Calibration of Mechanistic-Empirical Models for Flexible Pavements Using the WesTrack Experiment

摘要

Calibration of Mechanistic-Empirical (ME) models is an integral part of Caltran's commitment to adopting an ME pavement design method. As a first step, 27 flexible pavement accelerated pavement test sections trafficked by the two California Heavy Vehicle Simulators (HVSs) were used to calibrate the ME models of the software tool CalME. This paper deals with the second step, where the 26 original sections from the WesTrack experiment were used for calibration of CalME models.rnMaterial parameters for calibrating the incremental-recursive models were determined from Falling Weight Deflectometer (FWD) tests and from laboratory tests. The results of the WesTrack experiment, in terms of temperatures-at different depths, time of load applications, measured rutting and FWD deflections, and recorded distresses were imported to the CalME database. Each section was then simulated, hour by hour, for the total duration of the experiment. The measured FWD deflections measured at intervals during trafficking at WesTrack were compared to the deflections calculated by CalME, to ensure that the pavement response was predicted reasonably well. The empirical components of the ME models were then calibrated so that the predicted performance would match the measured performance. For prediction of asphalt fatigue a shift factor between laboratory fatigue and in-situ fatigue was determined. For the Fine and Fine Plus mixes the shift factor was found to be approximately 15 (i.e. a load in the laboratory corresponds to 15 loads in-situ) and for the Coarse mix approximately 5, although both values may be somewhat high.

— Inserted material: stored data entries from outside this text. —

Lemma ParseGateway_parts v g :
  ParseGateway v = Ok g →
  sd_Environment (gw_Shared g) = value v "NEXUSRELAY_ENV" "development" ∧
  endpoints_ok (sd_Environment (gw_Shared g)) (gw_Endpoints g) ∧
  is_Some (PublicAPIBaseURL (gw_Endpoints g)) ∧
  database_ok (sd_Environment (gw_Shared g)) gatewayDatabaseSettings (gw_Database g).
Proof.
  unfold ParseGateway. intros H. res_inv H. subst g. cbn.
  apply parseServiceCommon_ok in Hr0. apply parseGatewayEndpoints_ok in Hr1 as [Hep Hp].
  apply parseDatabase_ok in Hr2. rewrite Hr0 in *. done.
Qed.

Lemma ParseControlPlane_parts v c :
  ParseControlPlane v = Ok c →
  sd_Environment (cp_Shared c) = value v "NEXUSRELAY_ENV" "development" ∧
  endpoints_ok (sd_Environment (cp_Shared c)) (cp_Endpoints c) ∧
  is_Some (PublicAPIBaseURL (cp_Endpoints c)) ∧ is_Some (AdminBaseURL (cp_Endpoints c)) ∧
  database_ok (sd_Environment (cp_Shared c)) controlPlaneDatabaseSettings (cp_Database c) ∧
  session_ok (cp_Sessions c) ∧
  (isProductionGrade (sd_Environment (cp_Shared c)) = true →
   has_prefix (sp_CookieName (cp_Sessions c)) "__Host-" = true).
Proof.
  unfold ParseControlPlane. intros H. res_inv H. subst c. cbn.
  apply parseServiceCommon_ok in Hr0.
  apply parseControlPlaneEndpoints_ok in Hr1 as (Hep & Hp & Ha).
  apply parseDatabase_ok in Hr2. apply parseSessionPolicy_ok in Hr7. rewrite Hr0 in *.
  split_and!; try done. intros He. rewrite He in Hg. by apply negb_false_iff in Hg.
Qed.

Lemma ParseWorker_parts v w :
  ParseWorker v = Ok w →
  sd_Environment (wk_Shared w) = value v "NEXUSRELAY_ENV" "development" ∧
  database_ok (sd_Environment (wk_Shared w)) workerDatabaseSettings (wk_Database w) ∧
  readiness_ok (wk_Readiness w) ∧ worker_policy_ok (wk_Policy w).
Proof.
  unfold ParseWorker. intros H. res_inv H. subst w. cbn.
  apply parseServiceCommon_ok in Hr0. apply parseDatabase_ok in Hr1.
  apply parseDependencyReadiness_ok in Hr3. apply parseWorkerPolicy_ok in Hr5.
  rewrite Hr0 in *. done.
Qed.

(** ** The inventory of passwords *)

(** Five distinct files with five distinct passwords. *)
Definition passwords_distinct (paths : gmap string string) : Prop :=
  ∀ n1 p1 n2 p2, paths !! n1 = Some p1 → paths !! n2 = Some p2 → n1 ≠ n2 →
    Clean p1 ≠ Clean p2 ∧
    ∃ s1 s2, ReadSimpleSecret n1 p1 (4 * 1024) = Ok s1 ∧
             ReadSimpleSecret n2 p2 (4 * 1024) = Ok s2 ∧ Reveal s1 ≠ Reveal s2.

Lemma NoDup_fmap_distinct {A B} (f : A → B) l x y :
  NoDup (f <$> l) → x ∈ l → y ∈ l → x ≠ y → f x ≠ f y.
Proof.
  intros Hnd [i Hi]%list_elem_of_lookup [j Hj]%list_elem_of_lookup Hne Heq.
  assert (i = j) as ->; [|congruence].
  apply (NoDup_lookup (f <$> l) i j (f x)); [done|by rewrite list_lookup_fmap, Hi|].
  by rewrite list_lookup_fmap, Hj, Heq.
Qed.

Lemma parseDatabaseInventory_ok v environment d :
  parseDatabaseInventory v environment = Ok d →
  passwords_distinct (di_PasswordFiles d) ∧ di_PasswordFiles d = password_paths v ∧
  sslmode_ok environment (di_SSLMode d) ∧
  di_Name d = value v "DATABASE_NAME" "nexusrelay".
Proof.
  unfold parseDatabaseInventory. intros H. res_inv H. subst d. cbn. destruct a, a0.
  apply negb_false_iff, String.eqb_eq in Hg. apply parseDatabaseSSLMode_ok in Hr1.
  split_and!; [|done|done|done].
  apply paths_loop_iff in Hr0 as (Hok & Hclean & _ & Htext & _).
  intros n1 p1 n2 p2 H1 H2 Hne. apply elem_of_map_range in H1, H2.
  assert (Hne' : (n1, p1) ≠ (n2, p2)) by congruence.
  split; [exact (NoDup_fmap_distinct _ _ _ _ Hclean H1 H2 Hne')|].
  pose proof (NoDup_fmap_distinct _ _ _ _ Htext H1 H2 Hne') as Hd.
  rewrite Forall_forall in Hok. apply Hok in H1 as [_ H1], H2 as [_ H2].
  unfold password_text, password_of in *. cbn in *.
  destruct (ReadSimpleSecret n1 p1 _) as [s1|]; [|discriminate H1].
  destruct (ReadSimpleSecret n2 p2 _) as [s2|]; [|discriminate H2].
  by exists s1, s2.
Qed.
End guarantees.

For permanent deformation of the asphalt layers the permanent strain determined from Repeated Simple Shear Tests - Constant Height (RSST-CH) in the laboratory should be multiplied by a factor of 90 for Fine and Fine Plus mixes and by 80 for Coarse mixes, to result in the measured downward permanent deformation of the asphalt, in mm. The models used for unbound materials in the HVS experiments were confirmed.